Evolution of intratumoral genetic heterogeneity during colorectal cancer progression
Department of Pathology, University of Modena and Reggio Emilia, 4110 Modena, Italy and 1 Institute of Pathology, Centre Hospitalier Universitaire Vaudois, CH-1011 Lausanne, Switzerland
2 Present address: Hematology Department, Centre Hospitalier Universitaire Vaudois, CH-1011 Lausanne, Switzerland
* To whom correspondence should be addressed Email: jean.benhattar{at}chuv.hospvd.ch
Evolution of intratumoral genetic heterogeneity during colorectal tumor progression has not been investigated so far.

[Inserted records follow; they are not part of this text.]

Lemma failure_messages_flat_map (d : list (list string * option thrown)) :
  failure_messages d
  = flat_map
      (fun r =>
         match snd r with
         | Some e => [("Error deleting batch: " ++ error_text e)%string]
         | None => []
         end) d.
Proof.
  induction d as [|[c [e|]] d IH];
    cbn [failure_messages flat_map snd app]; rewrite <- ?IH; reflexivity.
Qed.

(** X16.  The errors that [batchDeleteEmails] returns are the messages of
    the failed requests, in request order, each ["Error deleting batch: "]
    followed by the cause; they are exactly the lines written to the error
    stream, in the same order. *)
Theorem batchDeleteEmails_errors_in_order (messageIds : list string)
  (dryRun : bool) (w : world) :
  let o := batchDeleteEmails messageIds dryRun w in
  exists res,
    result o = inr res
    /\ errors res
       = flat_map
           (fun r =>
              match snd r with
              | Some e => [("Error deleting batch: " ++ error_text e)%string]
              | None => []
              end) (deletions (trace o))
    /\ error_lines (trace o) = map (fun line => (line, None)) (errors res).
Proof.
  cbv zeta. destruct dryRun.
  - eexists. split; [reflexivity|]. split; reflexivity.
  - destruct (batchDeleteEmails_summary messageIds w) as (Hr & _).
    cbv zeta in Hr. eexists. split; [exact Hr|].
    cbn [errors]. split; [apply failure_messages_flat_map|].
    unfold batchDeleteEmails.
    apply (deleteLoop_error_lines messageIds (List.length messageIds)).
    lia.
Qed.

Lemma chunk_count_small (n : nat) : 0 < n <= 1000 -> chunk_count n = 1.
Proof.
  intros Hn. unfold chunk_count.
  symmetry. apply Nat.div_unique with (r := n - 1); lia.
Qed.

(** X17.  Without [dryRun], between 1 and 1000 ids go out in a single
    request that carries them all, so the result is all or nothing: every id
    deleted and no error, or none deleted and one error. *)
Theorem batchDeleteEmails_single_request (messageIds : list string)
  (w : world) :
  0 < List.length messageIds <= 1000 ->
  let o := batchDeleteEmails messageIds false w in
  exists failure,
    deletions (trace o) = [(messageIds, failure)]
    /\ result o =
       inr (match failure with
            | None => mkCleanupResult (List.length messageIds)
                                      (List.length messageIds) []
            | Some e =>
                mkCleanupResult (List.length messageIds) 0
                  [("Error deleting batch: " ++ error_text e)%string]
            end).
Proof.
  intros Hn. cbv zeta.
  destruct (batchDeleteEmails_summary messageIds w) as (Hr & Hm & _).
  cbv zeta in Hr, Hm. rewrite (chunk_count_small _ Hn) in Hm.
  cbn [seq map] in Hm.
  assert (Hall : chunk messageIds 0 = messageIds).
  { unfold chunk, slice. cbn [Nat.mul Nat.add skipn].
    rewrite Nat.sub_0_r. apply firstn_all2. lia. }
  rewrite Hall in Hm.
  destruct (deletions (trace (batchDeleteEmails messageIds false w)))
    as [|[c f] [|]]; try discriminate.
  cbn [map fst] in Hm. injection Hm as ->.
  exists f. split; [reflexivity|]. rewrite Hr.
  unfold deleted_count, total_size.
  destruct f; cbn; [reflexivity|]. rewrite Nat.add_0_r. reflexivity.
Qed.

(** X18.  For every list of ids, the empty one included, a run without
    [dryRun] makes one request per started thousand of ids and no more;
    when all of them fail nothing is counted as deleted and [errors] has one
    entry per request. *)
Theorem batchDeleteEmails_request_count (messageIds : list string)
  (w : world) :
  let o := batchDeleteEmails messageIds false w in
  List.length (deletions (trace o)) = (List.length messageIds + 999) / 1000
  /\ (messageIds = [] -> o = mkOutcome w [] (inr (mkCleanupResult 0 0 [])))
  /\ (forallb failed (deletions (trace o)) = true ->
      exists res,
        result o = inr res /\ deleted res = 0
        /\ List.length (errors res)
           = (List.length messageIds + 999) / 1000).
Proof.
  cbv zeta.
  destruct (batchDeleteEmails_summary messageIds w) as (Hr & Hm & _).
  cbv zeta in Hr, Hm.
  assert (Hlen :
    List.length (deletions (trace (batchDeleteEmails messageIds false w)))
    = chunk_count (List.length messageIds)).
  { rewrite <- (length_map fst), Hm, length_map, length_seq. reflexivity. }
  split; [exact Hlen|]. split.
  - intros ->. unfold batchDeleteEmails.
    rewrite deleteLoop_done by (cbn; lia). reflexivity.
  - intros Hall. eexists. split; [exact Hr|]. cbn [deleted errors].
    rewrite failure_messages_length.
    set (d := deletions (trace (batchDeleteEmails messageIds false w))) in *.
    assert (Hf : filter failed d = d).
    { clear -Hall. induction d as [|r d IH]; [reflexivity|].
      cbn in *. apply andb_true_iff in Hall. destruct Hall as [-> Hall].
      rewrite (IH Hall). reflexivity. }
    assert (Hs : filter (fun r => negb (failed r)) d = []).
    { clear -Hall. induction d as [|r d IH]; [reflexivity|].
      cbn in *. apply andb_true_iff in Hall. destruct Hall as [-> Hall].
      cbn. apply IH, Hall. }
    split.
    + unfold deleted_count. rewrite Hs. reflexivity.
    + rewrite Hf. exact Hlen.
Qed.

Lemma batchDeleteEmails_only (messageIds : list string) (dryRun : bool) :
  emits_only delete_event (batchDeleteEmails messageIds dryRun).
Proof.
  unfold batchDeleteEmails. destruct dryRun.
  - repeat only_step.
  - apply (deleteLoop_only messageIds (List.length messageIds)). lia.
Qed.

(** X19.  Whatever the service does, a run of [batchDeleteEmails] leaves
    only console lines and deletion requests: it never lists or reads a
    message, writes a file, prompts or touches the credentials. *)
Theorem batchDeleteEmails_footprint (messageIds : list string)
  (dryRun : bool) (w : world) :
  let tr := trace (batchDeleteEmails messageIds dryRun w) in
  forallb delete_event tr = true
  /\ filter (fun e => negb (is_deletion e) && is_remote_call e) tr = []
  /\ filter (fun e => is_write e || is_prompt e) tr = [].
Proof.
  cbv zeta. pose proof (batchDeleteEmails_only messageIds dryRun) as Honly.
  split; [apply Honly|].
  split; apply (emits_only_filter delete_event _ _ w Honly);
    intros [] He; try reflexivity; discriminate.
Qed.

Multiple sample areas in colorectal adenocarcinoma at early and advanced stages and in metastases were studied for the well-known genetic alterations: K-ras and p53 point mutations and loss of heterozygosity (LOH) on chromosomes 5q and 18q. In primary colorectal cancers (CRCs), intratumoral genetic heterogeneity was more often observed in early than in advanced stages, at 90 and 67%, respectively. All but one of the advanced CRCs were composed of one predominant clone and other minor clones, whereas no predominant clone has been identified in half of the early cancers. At the early stage, the last events that were produced, the p53 mutation and LOH of 18q, were also the most heterogeneous. At the advanced stage, the LOH of 5q and 18q were the most frequent heterogeneous events (67 and 58%, respectively). The intratumoral heterogeneity for mutations was significantly reduced, from the early to the advanced stages (from 60 to 20% for K-ras and from 70 to 20% for p53). On the other hand, a quasi absence of intratumoral genetic heterogeneity was observed for K-ras and p53 in distant metastasis. In conclusion, colorectal adenocarcinomas are characterized by marked intratumoral genetic heterogeneity. A reduction of the intratumoral genetic heterogeneity for point mutations and a relative stability of the heterogeneity for allelic losses indicate that, during the progression of CRC, clonal selection and chromosome instability continue, while an increase cannot be proven.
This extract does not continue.